→ **Exercise objective**
Go through the data from its first line and retype each line, stopping once the line containing "Conventions of the embedding." has been retyped.

→ **The data**

(** * Persistent Google Search Filters

    A shallow embedding of the filter-state and address-synchronisation
    engine of [google-search-filters.user.js], and the properties of it that
    the specification states.

    Conventions of the embedding.
    - A JavaScript string is the list of its UTF-16 code units.
    - A plain object used as a table ([filters.site], ...) is an association
      list in property-enumeration order; reading a property also sees the
      properties every object literal inherits from [Object.prototype].
    - The mutable script state ([filters.site], [persistenceSettings],
      [currentFilters]), [localStorage] and [window.location] are the fields
      of one record [World], threaded through every operation.  What an
      operation does to the outside (toasts, timers, storage writes) is
      appended to the [effects] trace of the world, newest first.
    - Panel and button rendering (DOM updates) is outside the engine and is
      not modelled; it is taken not to fail.  What the user answers to a
      prompt or a confirmation is an argument of the operation that asks. *)

From Stdlib Require Import ZArith QArith Ascii String List Bool Lia.
From stdpp Require Import gmap strings list pretty.

Set Default Proof Using "Type".

(** ** Strings *)

Abbreviation jschar := N.
Abbreviation jsstring := (list N).

(** The code units of an ASCII literal. *)
Definition js (s : string) : jsstring :=
  map N_of_ascii (list_ascii_of_string s).

Module Str.

(** ECMAScript [WhiteSpace] and [LineTerminator] code points: what
    [String.prototype.trim] strips and what [\s] matches. *)
Definition isLineTerminator (c : jschar) : bool :=
  ((c =? 10) || (c =? 13) || (c =? 8232) || (c =? 8233))%N.

Definition isWhiteSpace (c : jschar) : bool :=
  ((c =? 9) || (c =? 11) || (c =? 12) || (c =? 32) || (c =? 160)
   || (c =? 5760) || ((8192 <=? c) && (c <=? 8202)) || (c =? 8239)
   || (c =? 8287) || (c =? 12288) || (c =? 65279))%N
  || isLineTerminator c.

Definition isDigit (c : jschar) : bool := ((48 <=? c) && (c <=? 57))%N.
Definition isLower (c : jschar) : bool := ((97 <=? c) && (c <=? 122))%N.
Definition isUpper (c : jschar) : bool := ((65 <=? c) && (c <=? 90))%N.
Definition isLetter (c : jschar) : bool := isLower c || isUpper c.
Definition isAlnum (c : jschar) : bool := isLetter c || isDigit c.

Fixpoint trimStart (s : jsstring) : jsstring :=
  match s with
  | c :: s' => if isWhiteSpace c then trimStart s' else s
  | [] => []
  end.

Definition trimEnd (s : jsstring) : jsstring := rev (trimStart (rev s)).

(** [s.trim()] *)
Definition trim (s : jsstring) : jsstring := trimStart (trimEnd s).

(** [s.startsWith(p)] *)
Fixpoint startsWith (s p : jsstring) : bool :=
  match p, s with
  | [], _ => true
  | a :: p', b :: s' => (a =? b)%N && startsWith s' p'
  | _ :: _, [] => false
  end.

(** [s.includes(t)] *)
Fixpoint includes (s t : jsstring) : bool :=
  startsWith s t ||
  match s with
  | _ :: s' => includes s' t
  | [] => false
  end.

(** [s.replace(pat, '')] for a string pattern: the first occurrence of
    [pat] is removed. *)
Fixpoint removeFirst (s pat : jsstring) : jsstring :=
  if startsWith s pat then drop (length pat) s
  else match s with
       | c :: s' => c :: removeFirst s' pat
       | [] => []
       end.

(** [s.split(sep)] for a one-character separator. *)
Fixpoint split (sep : jschar) (s : jsstring) : list jsstring :=
  match s with
  | [] => [[]]
  | c :: s' =>
      if (c =? sep)%N then [] :: split sep s'
      else match split sep s' with
           | p :: ps => (c :: p) :: ps
           | [] => [[c]]
           end
  end.

Definition isHighSurrogate (c : jschar) : bool :=
  ((55296 <=? c) && (c <=? 56319))%N.
Definition isLowSurrogate (c : jschar) : bool :=
  ((56320 <=? c) && (c <=? 57343))%N.

Definition isSurrogate (c : jschar) : bool :=
  isHighSurrogate c || isLowSurrogate c.

(** The conversion of a string to a [USVString], which the URL interfaces
    apply to their arguments: a surrogate that is not part of a pair
    becomes U+FFFD. *)
Fixpoint toUSVString (s : jsstring) : jsstring :=
  match s with
  | [] => []
  | c :: s' =>
      if isHighSurrogate c then
        match s' with
        | d :: s'' =>
            if isLowSurrogate d then c :: d :: toUSVString s''
            else 65533%N :: toUSVString s'
        | [] => [65533%N]
        end
      else if isLowSurrogate c then 65533%N :: toUSVString s'
      else c :: toUSVString s'
  end.

(** [c.toUpperCase()] for a code unit of the ASCII range. *)
Definition toUpperCaseAscii (c : jschar) : jschar :=
  if isLower c then (c - 32)%N else c.

(** [Number(s)] for a string of decimal digits. *)
Definition digitValue (c : jschar) : Z := Z.of_N c - 48.

Definition Number (s : jsstring) : Z :=
  fold_left (fun acc c => 10 * acc + digitValue c)%Z s 0%Z.

(** [`${n}`] for an integer. *)
Definition ofZ (n : Z) : jsstring := js (pretty n).

End Str.

(** ** Helpers of the script *)

(** [isValidNonEmptyString(value)], for a value that is a string. *)
Definition isValidNonEmptyString (value : jsstring) : bool :=
  negb (bool_decide (Str.trim value = [])).

(** [url.replace(/^https?:\/\//, '')] *)
Definition stripScheme (url : jsstring) : jsstring :=
  if Str.startsWith url (js "https://") then drop 8 url
  else if Str.startsWith url (js "http://") then drop 7 url
  else url.

(** [s.replace(/\/.*$/, '')]: the match starts at the first slash after
    which no line terminator occurs ([.] does not match one, and [$] without
    the [m] flag is the end of the input). *)
Fixpoint stripPath (s : jsstring) : jsstring :=
  match s with
  | [] => []
  | c :: s' =>
      if (c =? 47)%N && forallb (fun x => negb (Str.isLineTerminator x)) s'
      then []
      else c :: stripPath s'
  end.

Definition cleanURLDomain (url : jsstring) : jsstring :=
  if isValidNonEmptyString url then Str.trim (stripPath (stripScheme url))
  else [].

(** [CONFIG.URL_VALIDATION_REGEX.test(s)] for
    [/^[a-zA-Z0-9.-]+\.[a-zA-Z]{2,}$/]: some split of [s] into a non-empty
    run of host characters, a dot, and at least two letters. *)
Definition isHostChar (c : jschar) : bool :=
  Str.isAlnum c || (c =? 46)%N || (c =? 45)%N.

Definition URL_VALIDATION_REGEX_test (s : jsstring) : bool :=
  existsb
    (fun i =>
       let host := take i s in
       match drop i s with
       | dot :: tld =>
           negb (bool_decide (host = [])) && forallb isHostChar host
           && (dot =? 46)%N
           && (2 <=? length tld)%nat && forallb Str.isLetter tld
       | [] => false
       end)
    (seq 0 (length s)).

Definition isValidURL (url : jsstring) : bool :=
  if isValidNonEmptyString url then
    let cleanUrl := cleanURLDomain url in
    negb (bool_decide (cleanUrl = [])) && URL_VALIDATION_REGEX_test cleanUrl
  else false.

(** [sanitizeHTML(str)]: the text is assigned to [textContent] of a fresh
    element and read back through [innerHTML].  The HTML fragment
    serialisation of a text node replaces [&], [<], [>] and U+00A0 by their
    character references and keeps every other code unit. *)
Definition escapeChar (c : jschar) : jsstring :=
  if (c =? 38)%N then js "&amp;"
  else if (c =? 60)%N then js "&lt;"
  else if (c =? 62)%N then js "&gt;"
  else if (c =? 160)%N then js "&nbsp;"
  else [c].

Definition sanitizeHTML (str : jsstring) : jsstring :=
  if isValidNonEmptyString str then flat_map escapeChar str else [].

(** ** Objects used as tables *)

(** The outcome of reading [o[k]] on an object literal [o]. *)
Inductive Property (A : Type) : Type :=
  | Own (a : A)                  (* an entry of the table *)
  | Inherited (p : jsstring)     (* a member of [Object.prototype] *)
  | Missing.                     (* [undefined] *)
Arguments Own {A} a.
Arguments Inherited {A} p.
Arguments Missing {A}.

Definition objectPrototypeNames : list jsstring :=
  map js [ "constructor"; "hasOwnProperty"; "isPrototypeOf";
           "propertyIsEnumerable"; "toLocaleString"; "toString"; "valueOf";
           "__defineGetter__"; "__defineSetter__"; "__lookupGetter__";
           "__lookupSetter__"; "__proto__" ].

Fixpoint ownProperty {A} (o : list (jsstring * A)) (k : jsstring) : option A :=
  match o with
  | [] => None
  | (k', a) :: o' => if decide (k' = k) then Some a else ownProperty o' k
  end.

Definition getProperty {A} (o : list (jsstring * A)) (k : jsstring)
  : Property A :=
  match ownProperty o k with
  | Some a => Own a
  | None => if decide (k ∈ objectPrototypeNames) then Inherited k else Missing
  end.

(** Truthiness of [o[k]]: entries are objects, inherited members are
    functions or [Object.prototype] itself. *)
Definition truthy {A} (p : Property A) : bool :=
  match p with Missing => false | _ => true end.

(** [x.name] for an inherited member [x]: the name of the function, or
    [None] ([undefined]) for [Object.prototype] reached through
    [__proto__]. *)
Definition inheritedName (p : jsstring) : option jsstring :=
  if decide (p = js "constructor") then Some (js "Object")
  else if decide (p = js "__proto__") then None
  else Some p.

(** [o[k] = a]: an existing key keeps its place, a new one goes last. *)
Fixpoint setProperty {A} (o : list (jsstring * A)) (k : jsstring) (a : A)
  : list (jsstring * A) :=
  match o with
  | [] => [(k, a)]
  | (k', a') :: o' =>
      if decide (k' = k) then (k, a) :: o' else (k', a') :: setProperty o' k a
  end.

(** [delete o[k]] *)
Definition deleteProperty {A} (o : list (jsstring * A)) (k : jsstring)
  : list (jsstring * A) :=
  List.filter (fun e => negb (bool_decide (e.1 = k))) o.

(** [Object.entries(o).find(([, data]) => f data)] *)
Fixpoint findEntry {A} (f : A -> bool) (o : list (jsstring * A))
  : option (jsstring * A) :=
  match o with
  | [] => None
  | (k, a) :: o' => if f a then Some (k, a) else findEntry f o'
  end.

(** ** Configuration and filter catalog *)

Module CONFIG.
Definition MAX_CUSTOM_SITES : nat := 50.
Definition MAX_SITE_NAME_LENGTH : nat := 20.
End CONFIG.

Definition DEFAULT_SITES : list jsstring :=
  map js ["reddit"; "github"; "eksisozluk"; "donanimhaber"].

(** The five filter types, in the property order of [currentFilters]. *)
Inductive FilterType : Type :=
  | SearchLang | InterfaceLang | Region | Site | Time.

#[global] Instance FilterType_eq_dec : EqDecision FilterType.
Proof. solve_decision. Defined.

(** The property name of a filter type. *)
Definition filterTypeName (t : FilterType) : jsstring :=
  match t with
  | SearchLang => js "searchLang"
  | InterfaceLang => js "interfaceLang"
  | Region => js "region"
  | Site => js "site"
  | Time => js "time"
  end.

(** Entries of the catalog.  The display-only members [icon] and
    [description] of the language and region entries are never read by the
    engine and are left out. *)
Record SearchLangDef := { sl_name : jsstring; sl_short : jsstring }.

Record InterfaceLangDef :=
  { il_name : jsstring; il_short : jsstring; googleLang : option jsstring }.

Record RegionDef :=
  { rg_name : jsstring; rg_short : jsstring; googleRegion : option jsstring }.

Record TimeDef := { tm_name : jsstring; tm_short : jsstring; param : jsstring }.

Record SiteDef :=
  { st_name : jsstring; st_short : jsstring; query : jsstring;
    domain : jsstring; icon : jsstring }.

Module filters.

Definition searchLang : list (jsstring * SearchLangDef) :=
  [ (js "all", {| sl_name := js "All Languages"; sl_short := js "ALL" |});
    (js "tr", {| sl_name := js "Turkish Only"; sl_short := js "TR" |});
    (js "en", {| sl_name := js "English Only"; sl_short := js "EN" |}) ].

Definition interfaceLang : list (jsstring * InterfaceLangDef) :=
  [ (js "auto", {| il_name := js "Auto Detect"; il_short := js "AUTO";
                   googleLang := None |});
    (js "tr", {| il_name := js "Turkish UI"; il_short := js "TR";
                 googleLang := Some (js "tr") |});
    (js "en", {| il_name := js "English UI"; il_short := js "EN";
                 googleLang := Some (js "en") |}) ].

Definition region : list (jsstring * RegionDef) :=
  [ (js "auto", {| rg_name := js "Auto Detect"; rg_short := js "AUTO";
                   googleRegion := None |});
    (js "tr", {| rg_name := js "Turkey"; rg_short := js "TR";
                 googleRegion := Some (js "TR") |});
    (js "us", {| rg_name := js "United States"; rg_short := js "US";
                 googleRegion := Some (js "US") |}) ].

Definition time : list (jsstring * TimeDef) :=
  [ (js "all", {| tm_name := js "All Time"; tm_short := js "ALL";
                  param := [] |});
    (js "day", {| tm_name := js "Today"; tm_short := js "TODAY";
                  param := js "d" |});
    (js "week", {| tm_name := js "This Week"; tm_short := js "WEEK";
                   param := js "w" |});
    (js "month", {| tm_name := js "This Month"; tm_short := js "MONTH";
                    param := js "m" |});
    (js "year", {| tm_name := js "This Year"; tm_short := js "YEAR";
                   param := js "y" |});
    (js "2year", {| tm_name := js "Last 2 Years"; tm_short := js "2 YEARS";
                    param := js "custom:2y" |}) ].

→ **Response below**
(** * Persistent Google Search Filters

    A shallow embedding of the filter-state and address-synchronisation
    engine of [google-search-filters.user.js], and the properties of it that
    the specification states.

    Conventions of the embedding.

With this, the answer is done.